■ **PROMPT**
From the entries that follow, reproduce exactly and only the lines from the line with "block_with_signatures_cache : option Block;" to the line with "was made. *)", endpoints included.

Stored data
_____

(* ===== verification/CachingClient.v ===== *)
(** * The block cache ([rpc_sidecar/src/caching_node_client.rs])

    A client that keeps the latest block it was told about.  One task
    ([cache_update_loop]) is the only writer of the cache: it reacts to the
    [BlockAdded] events of the sidecar by fetching the announced block.  Readers
    see the cache between its iterations. *)

From S2P Require Import Prelude NodeErrors.

(** [casper_types::BlockIdentifier]. *)
Inductive BlockIdentifier : Set :=
| BlockHash (hash : string)
| BlockHeight (height : Z).

(** [BlockWithSignatures], of which the cache uses the height of the block. *)
Class HasHeight (Block : Type) := block_height : Block -> Z.

(** What [sidecar_event_receiver.recv] yields ([SidecarEvent::BlockAdded] is the
    only event), with the errors of a broadcast channel. *)
Inductive Received : Set :=
| BlockAdded (height : Z)
| Closed
| Lagged (skipped : Z).

Section Cache.
Context {Block : Type} `{HasHeight Block}.

(** [rpc_sidecar/src/caching_node_client.rs:16-28], [CachingNodeClient]: the
    cache; the inner client is an argument of the operations. *)
Record CachingNodeClient := mkCaching {
  block_with_signatures_cache : option Block;
}.

(** [rpc_sidecar/src/caching_node_client.rs:22-28], [CachingNodeClient::new]. *)
Definition CachingNodeClient_new : CachingNodeClient := mkCaching None.

(** [rpc_sidecar/src/caching_node_client.rs:30-35],
    [CachingNodeClient::get_block_from_cache]: [in_time] says whether the lock is
    acquired before [CACHE_FETCH_TIMEOUT]. *)
Definition get_block_from_cache (in_time : bool) (self : CachingNodeClient) : option Block :=
  if in_time then block_with_signatures_cache self else None.

(** [rpc_sidecar/src/caching_node_client.rs:49-63],
    [CachingNodeClient::read_block_with_signatures]: [read] is the request to the
    node and the parsing of its response; the second component says whether it
    was made. *)
Definition read_block_with_signatures (in_time : bool) (self : CachingNodeClient)
    (read : option BlockIdentifier -> result ClientError (option Block))
    (block_identifier : option BlockIdentifier) : result ClientError (option Block) * bool :=
  match block_identifier, get_block_from_cache in_time self with
  | None, Some block => (Ok (Some block), false)
  | _, _ => (read block_identifier, true)
  end.

(** Whether the cache holds a block that is at least that high. *)
Definition known_at (self : CachingNodeClient) (height : Z) : bool :=
  match block_with_signatures_cache self with
  | Some block => height <=? block_height block
  | None => false
  end.

(** [rpc_sidecar/src/caching_node_client.rs:71-131], the body of
    [cache_update_loop]: [read] are the answers of the inner client; [false] is
    the end of the loop. *)
Definition cache_update (self : CachingNodeClient)
    (read : option BlockIdentifier -> result ClientError (option Block)) (msg : Received)
    : CachingNodeClient * bool :=
  match msg with
  | BlockAdded height =>
      if known_at self height then (self, true)
      else
        match read (Some (BlockHeight height)) with
        | Ok (Some block) =>
            if known_at self (block_height block) then (self, true)
            else (mkCaching (Some block), true)
        | Ok None => (mkCaching None, true)
        | Err _ => (mkCaching None, true)
        end
  | Closed => (mkCaching None, false)
  | Lagged _ => (mkCaching None, true)
  end.

(** [rpc_sidecar/src/caching_node_client.rs:66-132], [cache_update_loop]: the
    caches after each message, until the channel is closed. *)
Fixpoint cache_update_loop (self : CachingNodeClient)
    (msgs : list (Received * (option BlockIdentifier -> result ClientError (option Block))))
    : list CachingNodeClient :=
  match msgs with
  | [] => []
  | (msg, read) :: msgs =>
      let (self, continue) := cache_update self read msg in
      self :: (if continue then cache_update_loop self msgs else [])
  end.

(** The inner client answers a request for a height, if it answers with a block,
    with the block of that height. *)
Definition answers_by_height (read : option BlockIdentifier -> result ClientError (option Block)) : Prop :=
  forall h block, read (Some (BlockHeight h)) = Ok (Some block) -> block_height block = h.

Definition holds (self : CachingNodeClient) : Prop := is_Some (block_with_signatures_cache self).

Lemma known_at_le (self : CachingNodeClient) (h h' : Z) :
  known_at self h = true -> h' <= h -> known_at self h' = true.
Proof.
  unfold known_at. destruct (block_with_signatures_cache self); [|done].
  rewrite !Z.leb_le. lia.
Qed.

(** A height that is reached is kept until the cache is emptied. *)
Lemma cache_update_keeps (self self' : CachingNodeClient) read (msg : Received) (continue : bool) (h : Z) :
  cache_update self read msg = (self', continue) ->
  known_at self h = true -> holds self' -> known_at self' h = true.
Proof.
  intros Hu Hh [b Hb]. unfold cache_update in Hu. destruct msg as [h'| |n]; simplify_eq; try done.
  destruct (known_at self h') eqn:Hk; [by simplify_eq|].
  destruct (read _) as [[block|]|]; simplify_eq; try done.
  destruct (known_at self (block_height block)) eqn:Hkb; simplify_eq; [done|].
  unfold known_at in *. cbn [block_with_signatures_cache].
  destruct (block_with_signatures_cache self) as [b'|]; [|done].
  rewrite ?Z.leb_le, ?Z.leb_gt in *. lia.
Qed.

(** An announced height is reached, or the cache is empty. *)
Lemma cache_update_reaches (self self' : CachingNodeClient) read (h : Z) (continue : bool) :
  answers_by_height read ->
  cache_update self read (BlockAdded h) = (self', continue) -> holds self' -> known_at self' h = true.
Proof.
  intros Hread Hu [b Hb]. unfold cache_update in Hu. destruct (known_at self h) eqn:Hk; [by simplify_eq|].
  destruct (read _) as [[block|]|] eqn:Hr; simplify_eq; try done.
  apply Hread in Hr as Hh. rewrite Hh, Hk in Hu. simplify_eq.
  unfold known_at. simpl. apply Z.leb_le. lia.
Qed.

Lemma cache_update_loop_keeps (self : CachingNodeClient) msgs (h : Z) (j : nat) (c : CachingNodeClient) :
  known_at self h = true ->
  cache_update_loop self msgs !! j = Some c ->
  (forall k c', (k <= j)%nat -> cache_update_loop self msgs !! k = Some c' -> holds c') ->
  known_at c h = true.
Proof.
  revert self j. induction msgs as [|[msg read] msgs IH]; intros self j Hh Hj Hall; [done|].
  simpl in *. destruct (cache_update self read msg) as [self' continue] eqn:Hu.
  assert (known_at self' h = true) as Hh'.
  { eapply cache_update_keeps; [done|done|]. apply (Hall O); [lia|done]. }
  destruct j as [|j]; simplify_eq/=; [done|]. destruct continue; [|done].
  eapply (IH self' j); [done|done|]. intros k c' Hk Hc'. apply (Hall (S k)); [lia|done].
Qed.

Lemma cache_update_loop_reaches (self : CachingNodeClient) msgs (i j : nat) (h : Z) read (c : CachingNodeClient) :
  Forall (fun m => answers_by_height m.2) msgs ->
  msgs !! i = Some (BlockAdded h, read) -> (i <= j)%nat ->
  cache_update_loop self msgs !! j = Some c ->
  (forall k c', (i <= k <= j)%nat -> cache_update_loop self msgs !! k = Some c' -> holds c') ->
  known_at c h = true.
Proof.
  intros Hmsgs. revert self i j.
  induction Hmsgs as [|[msg rd] msgs Hrd _ IH]; intros self i j Hi Hij Hj Hall; [done|].
  simpl in *. destruct (cache_update self rd msg) as [self' continue] eqn:Hu.
  destruct i as [|i]; simplify_eq/=.
  - assert (known_at self' h = true) as Hh.
    { eapply cache_update_reaches; [done..|]. apply (Hall O); [lia|done]. }
    destruct j as [|j]; simplify_eq/=; [done|]. destruct continue; [|done].
    eapply cache_update_loop_keeps; [done|done|].
    intros k c' Hk Hc'. apply (Hall (S k)); [lia|done].
  - destruct j as [|j]; [lia|]. destruct continue; [|done].
    eapply (IH self' i j); [done|lia|done|].
    intros k c' Hk Hc'. apply (Hall (S k)); [lia|done].
Qed.

(** The cached block is never behind the announcements it was built from:
    once an announcement of a height has been processed, and for as long as the
    cache is not emptied (by a lag, a failed or an empty answer), a reader that
    gets the latest block from the cache gets one of at least that height,
    whatever the interleaving of announcements, repeated and out of order as
    they may be. *)
Theorem cache_never_behind (self : CachingNodeClient) msgs (i j : nat) (h : Z) read (c : CachingNodeClient) :
  Forall (fun m => answers_by_height m.2) msgs ->
  msgs !! i = Some (BlockAdded h, read) -> (i <= j)%nat ->
  cache_update_loop self msgs !! j = Some c ->
  (forall k c', (i <= k <= j)%nat -> cache_update_loop self msgs !! k = Some c' -> holds c') ->
  exists block, read_block_with_signatures true c read None = (Ok (Some block), false) /\
                h <= block_height block.
Proof.
  intros Hmsgs Hi Hij Hj Hall.
  pose proof (cache_update_loop_reaches _ _ _ _ _ _ _ Hmsgs Hi Hij Hj Hall) as Hk.
  unfold known_at in Hk. unfold read_block_with_signatures, get_block_from_cache.
  destruct (block_with_signatures_cache c) as [block|]; [|done].
  exists block. split; [done|]. by apply Z.leb_le.
Qed.

End Cache.

(** Blocks that are their heights. *)
Definition sample_height : HasHeight Z := fun b => b.

Definition sample_read (id : option BlockIdentifier) : result ClientError (option Z) :=
  match id with
  | Some (BlockHeight h) => Ok (Some h)
  | _ => Ok None
  end.

Lemma cache_never_behind_witness :
  exists block,
    read_block_with_signatures true (mkCaching (Some 8)) sample_read None = (Ok (Some block), false) /\
    7 <= block.
Proof.
  apply (cache_never_behind (H := sample_height) CachingNodeClient_new
    [(BlockAdded 8, sample_read); (BlockAdded 7, sample_read)] 1 1 7 sample_read (mkCaching (Some 8))).
  - apply Forall_forall. intros m Hm. assert (m.2 = sample_read) as -> by set_solver.
    intros h block [= <-]. reflexivity.
  - reflexivity.
  - lia.
  - reflexivity.
  - intros k c' Hk Hc'. replace k with 1%nat in Hc' by lia. injection Hc' as <-. by eexists.
Defined.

_____

■ **PROBLEM SOLUTION**
  block_with_signatures_cache : option Block;
}.

(** [rpc_sidecar/src/caching_node_client.rs:22-28], [CachingNodeClient::new]. *)
Definition CachingNodeClient_new : CachingNodeClient := mkCaching None.

(** [rpc_sidecar/src/caching_node_client.rs:30-35],
    [CachingNodeClient::get_block_from_cache]: [in_time] says whether the lock is
    acquired before [CACHE_FETCH_TIMEOUT]. *)
Definition get_block_from_cache (in_time : bool) (self : CachingNodeClient) : option Block :=
  if in_time then block_with_signatures_cache self else None.

(** [rpc_sidecar/src/caching_node_client.rs:49-63],
    [CachingNodeClient::read_block_with_signatures]: [read] is the request to the
    node and the parsing of its response; the second component says whether it
    was made. *)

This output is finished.